* **Prompt**:
Pick out every line of the entries below where "Additional" occurs, and copy those lines.

* **Data extract**:

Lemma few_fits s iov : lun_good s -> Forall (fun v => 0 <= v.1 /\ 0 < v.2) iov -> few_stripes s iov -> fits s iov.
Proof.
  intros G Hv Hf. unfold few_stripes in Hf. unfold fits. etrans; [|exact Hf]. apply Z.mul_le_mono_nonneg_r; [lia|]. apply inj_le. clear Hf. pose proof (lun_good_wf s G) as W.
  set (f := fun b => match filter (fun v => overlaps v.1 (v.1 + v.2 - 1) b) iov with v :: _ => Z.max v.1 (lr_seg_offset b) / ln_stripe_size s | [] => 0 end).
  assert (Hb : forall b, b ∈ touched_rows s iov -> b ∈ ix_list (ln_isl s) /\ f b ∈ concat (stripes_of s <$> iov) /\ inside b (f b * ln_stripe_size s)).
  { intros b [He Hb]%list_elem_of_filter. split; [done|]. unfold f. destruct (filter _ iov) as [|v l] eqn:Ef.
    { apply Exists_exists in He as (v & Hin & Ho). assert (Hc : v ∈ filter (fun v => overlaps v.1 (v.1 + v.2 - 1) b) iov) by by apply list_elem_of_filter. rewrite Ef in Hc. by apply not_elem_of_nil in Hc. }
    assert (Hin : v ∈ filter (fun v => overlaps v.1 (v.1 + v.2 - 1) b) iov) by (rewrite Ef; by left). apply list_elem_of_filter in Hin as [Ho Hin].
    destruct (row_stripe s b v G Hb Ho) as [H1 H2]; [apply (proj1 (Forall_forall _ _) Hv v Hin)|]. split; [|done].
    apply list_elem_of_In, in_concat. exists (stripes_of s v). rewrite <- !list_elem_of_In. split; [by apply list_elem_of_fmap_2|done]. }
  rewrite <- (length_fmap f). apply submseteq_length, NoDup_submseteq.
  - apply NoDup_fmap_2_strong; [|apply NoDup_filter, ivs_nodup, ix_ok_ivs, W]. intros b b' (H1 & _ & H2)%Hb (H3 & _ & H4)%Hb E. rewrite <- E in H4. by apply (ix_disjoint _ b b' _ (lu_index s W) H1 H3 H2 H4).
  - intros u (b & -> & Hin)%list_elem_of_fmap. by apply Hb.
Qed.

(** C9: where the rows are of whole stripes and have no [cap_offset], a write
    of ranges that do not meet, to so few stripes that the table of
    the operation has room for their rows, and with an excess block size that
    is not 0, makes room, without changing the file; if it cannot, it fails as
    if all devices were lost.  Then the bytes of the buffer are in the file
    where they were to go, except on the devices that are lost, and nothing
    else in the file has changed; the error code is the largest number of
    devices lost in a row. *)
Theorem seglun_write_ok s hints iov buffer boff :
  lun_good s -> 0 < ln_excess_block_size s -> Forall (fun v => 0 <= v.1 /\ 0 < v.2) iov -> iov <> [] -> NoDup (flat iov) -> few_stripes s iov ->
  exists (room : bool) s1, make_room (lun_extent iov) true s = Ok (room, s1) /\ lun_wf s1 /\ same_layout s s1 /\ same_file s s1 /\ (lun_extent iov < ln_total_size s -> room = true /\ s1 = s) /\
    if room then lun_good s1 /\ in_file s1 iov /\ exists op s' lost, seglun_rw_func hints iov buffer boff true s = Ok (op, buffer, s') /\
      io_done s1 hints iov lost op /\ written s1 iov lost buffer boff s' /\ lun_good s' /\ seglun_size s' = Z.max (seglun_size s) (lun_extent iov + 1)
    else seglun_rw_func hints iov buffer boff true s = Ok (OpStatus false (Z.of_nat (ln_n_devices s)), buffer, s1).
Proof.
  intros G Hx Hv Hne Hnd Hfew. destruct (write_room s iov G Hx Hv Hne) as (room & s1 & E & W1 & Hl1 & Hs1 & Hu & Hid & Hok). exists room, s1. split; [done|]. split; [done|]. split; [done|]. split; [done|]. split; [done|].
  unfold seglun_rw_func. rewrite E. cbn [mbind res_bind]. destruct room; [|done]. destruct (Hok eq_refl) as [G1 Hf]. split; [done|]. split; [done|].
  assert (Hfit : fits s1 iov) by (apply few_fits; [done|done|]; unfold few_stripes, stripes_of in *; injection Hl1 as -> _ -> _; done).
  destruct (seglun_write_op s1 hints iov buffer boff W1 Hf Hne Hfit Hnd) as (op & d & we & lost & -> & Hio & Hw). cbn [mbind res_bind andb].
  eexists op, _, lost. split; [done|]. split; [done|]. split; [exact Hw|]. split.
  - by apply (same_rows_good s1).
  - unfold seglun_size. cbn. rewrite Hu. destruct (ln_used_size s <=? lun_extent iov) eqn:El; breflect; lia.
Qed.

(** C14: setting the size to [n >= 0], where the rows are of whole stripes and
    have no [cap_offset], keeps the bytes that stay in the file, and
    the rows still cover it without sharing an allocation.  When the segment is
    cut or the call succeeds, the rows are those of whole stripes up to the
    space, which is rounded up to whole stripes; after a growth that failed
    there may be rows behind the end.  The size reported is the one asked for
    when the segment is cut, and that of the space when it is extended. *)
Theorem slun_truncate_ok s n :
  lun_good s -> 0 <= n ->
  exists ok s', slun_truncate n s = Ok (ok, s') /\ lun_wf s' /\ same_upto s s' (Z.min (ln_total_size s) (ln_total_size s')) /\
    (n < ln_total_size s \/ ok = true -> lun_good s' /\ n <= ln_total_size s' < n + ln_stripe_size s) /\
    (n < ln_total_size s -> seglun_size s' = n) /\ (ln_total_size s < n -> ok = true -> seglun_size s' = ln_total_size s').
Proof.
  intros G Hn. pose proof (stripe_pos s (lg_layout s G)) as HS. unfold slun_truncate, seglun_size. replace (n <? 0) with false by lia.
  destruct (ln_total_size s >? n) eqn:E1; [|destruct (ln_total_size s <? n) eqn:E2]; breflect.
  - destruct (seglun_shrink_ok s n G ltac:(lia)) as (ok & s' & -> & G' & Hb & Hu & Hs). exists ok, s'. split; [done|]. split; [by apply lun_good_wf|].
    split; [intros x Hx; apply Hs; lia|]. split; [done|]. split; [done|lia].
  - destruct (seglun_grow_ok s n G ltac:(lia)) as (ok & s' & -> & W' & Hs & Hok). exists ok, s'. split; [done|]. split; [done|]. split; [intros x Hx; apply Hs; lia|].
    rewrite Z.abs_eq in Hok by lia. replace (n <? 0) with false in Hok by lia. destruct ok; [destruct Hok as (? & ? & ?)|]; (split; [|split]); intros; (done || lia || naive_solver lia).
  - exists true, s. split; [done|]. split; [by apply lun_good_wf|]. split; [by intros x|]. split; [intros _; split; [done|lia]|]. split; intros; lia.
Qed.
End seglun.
* * *
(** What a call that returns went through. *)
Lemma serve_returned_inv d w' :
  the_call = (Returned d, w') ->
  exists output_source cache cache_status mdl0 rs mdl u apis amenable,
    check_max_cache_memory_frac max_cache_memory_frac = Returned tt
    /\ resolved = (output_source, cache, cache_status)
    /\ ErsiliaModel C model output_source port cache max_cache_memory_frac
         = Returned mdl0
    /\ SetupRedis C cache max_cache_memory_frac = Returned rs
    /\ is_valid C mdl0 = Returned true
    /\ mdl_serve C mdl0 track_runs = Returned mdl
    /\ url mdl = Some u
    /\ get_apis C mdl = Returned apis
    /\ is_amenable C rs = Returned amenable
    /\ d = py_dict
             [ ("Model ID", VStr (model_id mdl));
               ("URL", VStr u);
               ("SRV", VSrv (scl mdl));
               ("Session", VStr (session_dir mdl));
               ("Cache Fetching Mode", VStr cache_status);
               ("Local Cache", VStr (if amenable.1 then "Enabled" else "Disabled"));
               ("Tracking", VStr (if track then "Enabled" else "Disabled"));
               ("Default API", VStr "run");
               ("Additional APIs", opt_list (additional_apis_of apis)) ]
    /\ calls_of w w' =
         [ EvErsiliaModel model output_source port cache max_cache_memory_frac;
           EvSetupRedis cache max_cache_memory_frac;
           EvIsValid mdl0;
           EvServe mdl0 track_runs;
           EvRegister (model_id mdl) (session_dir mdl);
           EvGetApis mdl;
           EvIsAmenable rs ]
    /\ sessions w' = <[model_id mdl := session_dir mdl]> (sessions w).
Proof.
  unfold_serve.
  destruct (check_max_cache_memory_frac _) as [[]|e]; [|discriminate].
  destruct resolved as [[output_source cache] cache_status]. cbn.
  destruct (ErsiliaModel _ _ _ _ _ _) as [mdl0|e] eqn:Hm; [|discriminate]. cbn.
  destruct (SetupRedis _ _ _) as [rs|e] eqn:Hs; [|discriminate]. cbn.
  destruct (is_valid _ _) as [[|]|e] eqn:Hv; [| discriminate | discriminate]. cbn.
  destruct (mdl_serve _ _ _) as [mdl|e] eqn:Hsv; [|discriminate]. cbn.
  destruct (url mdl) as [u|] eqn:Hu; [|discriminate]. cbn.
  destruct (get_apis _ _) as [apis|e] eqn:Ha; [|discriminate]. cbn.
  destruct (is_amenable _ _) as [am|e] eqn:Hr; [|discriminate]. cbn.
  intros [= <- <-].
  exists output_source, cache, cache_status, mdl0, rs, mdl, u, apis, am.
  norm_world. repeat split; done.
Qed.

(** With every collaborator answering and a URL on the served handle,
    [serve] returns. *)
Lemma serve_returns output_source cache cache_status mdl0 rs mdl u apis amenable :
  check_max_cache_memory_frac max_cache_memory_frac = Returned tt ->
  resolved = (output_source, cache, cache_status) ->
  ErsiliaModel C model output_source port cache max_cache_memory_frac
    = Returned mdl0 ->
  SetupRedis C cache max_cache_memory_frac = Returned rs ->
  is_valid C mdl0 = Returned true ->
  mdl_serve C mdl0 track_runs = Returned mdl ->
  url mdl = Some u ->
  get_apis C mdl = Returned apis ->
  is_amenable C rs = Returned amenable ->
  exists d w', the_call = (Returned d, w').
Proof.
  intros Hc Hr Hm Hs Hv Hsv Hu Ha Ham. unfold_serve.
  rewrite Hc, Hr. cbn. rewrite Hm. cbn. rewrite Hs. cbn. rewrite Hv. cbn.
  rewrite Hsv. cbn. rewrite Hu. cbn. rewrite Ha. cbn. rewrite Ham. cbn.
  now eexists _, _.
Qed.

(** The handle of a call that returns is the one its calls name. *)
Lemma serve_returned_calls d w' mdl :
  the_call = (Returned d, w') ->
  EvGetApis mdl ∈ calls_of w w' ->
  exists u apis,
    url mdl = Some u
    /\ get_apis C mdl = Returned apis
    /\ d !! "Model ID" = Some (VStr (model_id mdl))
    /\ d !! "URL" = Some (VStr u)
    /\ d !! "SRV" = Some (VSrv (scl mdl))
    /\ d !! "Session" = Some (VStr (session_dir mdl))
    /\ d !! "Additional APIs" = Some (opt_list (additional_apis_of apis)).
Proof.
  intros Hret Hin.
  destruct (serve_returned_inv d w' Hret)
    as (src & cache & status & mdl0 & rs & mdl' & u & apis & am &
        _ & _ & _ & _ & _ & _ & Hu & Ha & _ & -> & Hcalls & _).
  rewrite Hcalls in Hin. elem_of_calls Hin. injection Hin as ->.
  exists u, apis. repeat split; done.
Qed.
* * *
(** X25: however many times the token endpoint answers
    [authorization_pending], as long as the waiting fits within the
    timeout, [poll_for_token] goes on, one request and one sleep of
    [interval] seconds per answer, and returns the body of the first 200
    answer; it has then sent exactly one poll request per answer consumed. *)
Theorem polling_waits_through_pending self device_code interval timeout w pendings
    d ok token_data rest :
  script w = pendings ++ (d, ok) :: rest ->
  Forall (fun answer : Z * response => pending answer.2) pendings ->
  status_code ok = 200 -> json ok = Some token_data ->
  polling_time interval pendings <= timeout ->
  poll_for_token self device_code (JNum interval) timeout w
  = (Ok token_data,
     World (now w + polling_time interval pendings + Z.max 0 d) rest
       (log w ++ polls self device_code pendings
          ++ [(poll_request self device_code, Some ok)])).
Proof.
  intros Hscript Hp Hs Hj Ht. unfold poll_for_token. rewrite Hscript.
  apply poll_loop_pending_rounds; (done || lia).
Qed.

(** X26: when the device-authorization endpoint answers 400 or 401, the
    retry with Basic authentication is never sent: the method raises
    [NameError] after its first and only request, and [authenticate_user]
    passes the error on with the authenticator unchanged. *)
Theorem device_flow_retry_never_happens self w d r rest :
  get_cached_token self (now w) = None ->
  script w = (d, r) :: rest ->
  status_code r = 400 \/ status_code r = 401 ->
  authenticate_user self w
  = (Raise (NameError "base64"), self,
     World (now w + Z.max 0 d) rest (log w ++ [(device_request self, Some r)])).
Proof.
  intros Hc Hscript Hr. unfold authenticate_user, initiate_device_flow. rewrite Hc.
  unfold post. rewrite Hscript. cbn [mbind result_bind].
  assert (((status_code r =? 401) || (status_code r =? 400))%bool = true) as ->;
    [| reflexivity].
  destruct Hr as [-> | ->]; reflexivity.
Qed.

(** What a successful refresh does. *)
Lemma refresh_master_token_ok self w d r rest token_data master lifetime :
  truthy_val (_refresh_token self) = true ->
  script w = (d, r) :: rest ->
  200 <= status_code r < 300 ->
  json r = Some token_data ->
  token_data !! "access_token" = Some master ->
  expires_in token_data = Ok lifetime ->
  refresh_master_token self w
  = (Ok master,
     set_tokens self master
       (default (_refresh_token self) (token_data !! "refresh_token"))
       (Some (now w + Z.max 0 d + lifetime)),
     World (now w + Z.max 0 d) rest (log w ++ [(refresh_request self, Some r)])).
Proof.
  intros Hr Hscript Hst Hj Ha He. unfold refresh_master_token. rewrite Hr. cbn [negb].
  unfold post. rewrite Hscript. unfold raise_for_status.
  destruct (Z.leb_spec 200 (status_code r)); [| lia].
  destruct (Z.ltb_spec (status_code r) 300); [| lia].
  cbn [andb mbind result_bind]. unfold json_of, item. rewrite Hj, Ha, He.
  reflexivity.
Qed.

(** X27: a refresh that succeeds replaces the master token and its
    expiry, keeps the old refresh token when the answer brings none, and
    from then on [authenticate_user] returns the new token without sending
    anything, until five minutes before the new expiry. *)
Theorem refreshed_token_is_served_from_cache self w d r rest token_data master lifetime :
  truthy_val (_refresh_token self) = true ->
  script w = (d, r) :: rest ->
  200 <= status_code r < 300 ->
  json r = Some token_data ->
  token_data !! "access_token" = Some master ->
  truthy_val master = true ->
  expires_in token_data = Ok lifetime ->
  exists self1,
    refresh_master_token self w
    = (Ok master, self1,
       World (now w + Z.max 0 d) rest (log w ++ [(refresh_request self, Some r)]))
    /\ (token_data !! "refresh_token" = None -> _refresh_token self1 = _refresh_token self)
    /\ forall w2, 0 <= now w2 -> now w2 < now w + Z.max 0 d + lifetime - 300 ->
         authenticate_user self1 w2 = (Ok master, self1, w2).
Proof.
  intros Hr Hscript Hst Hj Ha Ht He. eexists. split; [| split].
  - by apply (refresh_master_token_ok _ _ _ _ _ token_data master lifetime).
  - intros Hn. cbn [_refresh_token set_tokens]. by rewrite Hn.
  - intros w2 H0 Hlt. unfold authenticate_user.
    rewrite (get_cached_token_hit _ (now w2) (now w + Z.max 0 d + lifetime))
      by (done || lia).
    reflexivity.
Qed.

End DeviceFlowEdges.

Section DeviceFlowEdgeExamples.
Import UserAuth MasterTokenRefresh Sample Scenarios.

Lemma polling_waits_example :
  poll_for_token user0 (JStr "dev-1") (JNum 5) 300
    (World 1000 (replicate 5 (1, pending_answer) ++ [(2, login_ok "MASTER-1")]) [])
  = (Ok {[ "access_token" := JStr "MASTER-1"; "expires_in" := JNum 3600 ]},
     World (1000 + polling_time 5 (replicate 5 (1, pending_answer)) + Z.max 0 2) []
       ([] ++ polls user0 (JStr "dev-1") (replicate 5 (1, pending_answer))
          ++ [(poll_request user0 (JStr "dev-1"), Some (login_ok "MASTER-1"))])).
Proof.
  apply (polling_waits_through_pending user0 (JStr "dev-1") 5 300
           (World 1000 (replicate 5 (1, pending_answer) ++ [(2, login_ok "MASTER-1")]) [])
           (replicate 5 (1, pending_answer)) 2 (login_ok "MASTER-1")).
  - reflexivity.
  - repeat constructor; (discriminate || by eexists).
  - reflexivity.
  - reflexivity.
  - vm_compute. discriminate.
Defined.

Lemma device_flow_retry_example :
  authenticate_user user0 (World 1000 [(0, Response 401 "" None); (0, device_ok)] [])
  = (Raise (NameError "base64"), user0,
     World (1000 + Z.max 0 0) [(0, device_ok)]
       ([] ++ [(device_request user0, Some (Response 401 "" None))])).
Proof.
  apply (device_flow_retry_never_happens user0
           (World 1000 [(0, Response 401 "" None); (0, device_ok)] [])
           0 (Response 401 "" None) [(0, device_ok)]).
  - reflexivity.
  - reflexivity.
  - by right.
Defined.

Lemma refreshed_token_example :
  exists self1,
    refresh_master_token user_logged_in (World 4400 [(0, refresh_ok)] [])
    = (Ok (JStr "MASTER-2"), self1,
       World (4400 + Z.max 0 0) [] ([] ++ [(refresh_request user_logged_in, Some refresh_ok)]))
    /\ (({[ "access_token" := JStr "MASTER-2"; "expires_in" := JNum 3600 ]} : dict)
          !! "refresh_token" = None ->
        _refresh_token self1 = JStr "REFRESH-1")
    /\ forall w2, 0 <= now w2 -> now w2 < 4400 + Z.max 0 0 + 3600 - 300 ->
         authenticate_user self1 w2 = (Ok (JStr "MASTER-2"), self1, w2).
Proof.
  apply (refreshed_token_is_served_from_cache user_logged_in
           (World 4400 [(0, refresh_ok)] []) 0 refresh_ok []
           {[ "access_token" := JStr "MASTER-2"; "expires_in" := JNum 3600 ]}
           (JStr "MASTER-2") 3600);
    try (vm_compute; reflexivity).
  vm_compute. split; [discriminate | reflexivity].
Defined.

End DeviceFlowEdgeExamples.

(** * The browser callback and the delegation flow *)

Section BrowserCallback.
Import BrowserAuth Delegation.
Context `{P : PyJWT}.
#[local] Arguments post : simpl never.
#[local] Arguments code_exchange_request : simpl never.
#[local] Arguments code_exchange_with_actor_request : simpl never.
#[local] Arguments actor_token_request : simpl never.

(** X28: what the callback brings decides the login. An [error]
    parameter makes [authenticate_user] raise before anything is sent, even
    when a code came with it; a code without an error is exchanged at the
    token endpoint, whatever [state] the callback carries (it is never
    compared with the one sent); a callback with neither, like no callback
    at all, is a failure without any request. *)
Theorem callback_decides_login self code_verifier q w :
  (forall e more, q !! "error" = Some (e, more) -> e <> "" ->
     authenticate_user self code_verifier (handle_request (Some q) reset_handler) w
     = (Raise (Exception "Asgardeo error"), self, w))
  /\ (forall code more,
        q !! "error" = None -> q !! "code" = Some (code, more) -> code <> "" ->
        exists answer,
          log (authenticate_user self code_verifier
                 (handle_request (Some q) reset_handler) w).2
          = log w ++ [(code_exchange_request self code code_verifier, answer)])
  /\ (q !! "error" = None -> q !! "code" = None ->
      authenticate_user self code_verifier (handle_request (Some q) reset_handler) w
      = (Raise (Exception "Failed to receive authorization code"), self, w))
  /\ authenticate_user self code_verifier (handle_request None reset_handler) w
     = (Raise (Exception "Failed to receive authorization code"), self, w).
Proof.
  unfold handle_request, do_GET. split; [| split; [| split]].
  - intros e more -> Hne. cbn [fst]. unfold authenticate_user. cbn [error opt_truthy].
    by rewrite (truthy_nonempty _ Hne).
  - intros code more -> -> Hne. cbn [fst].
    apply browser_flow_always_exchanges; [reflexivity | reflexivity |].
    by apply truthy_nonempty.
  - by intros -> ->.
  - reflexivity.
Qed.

* **Task result**:
               ("Additional APIs", opt_list (additional_apis_of apis)) ]
    /\ d !! "Additional APIs" = Some (opt_list (additional_apis_of apis)).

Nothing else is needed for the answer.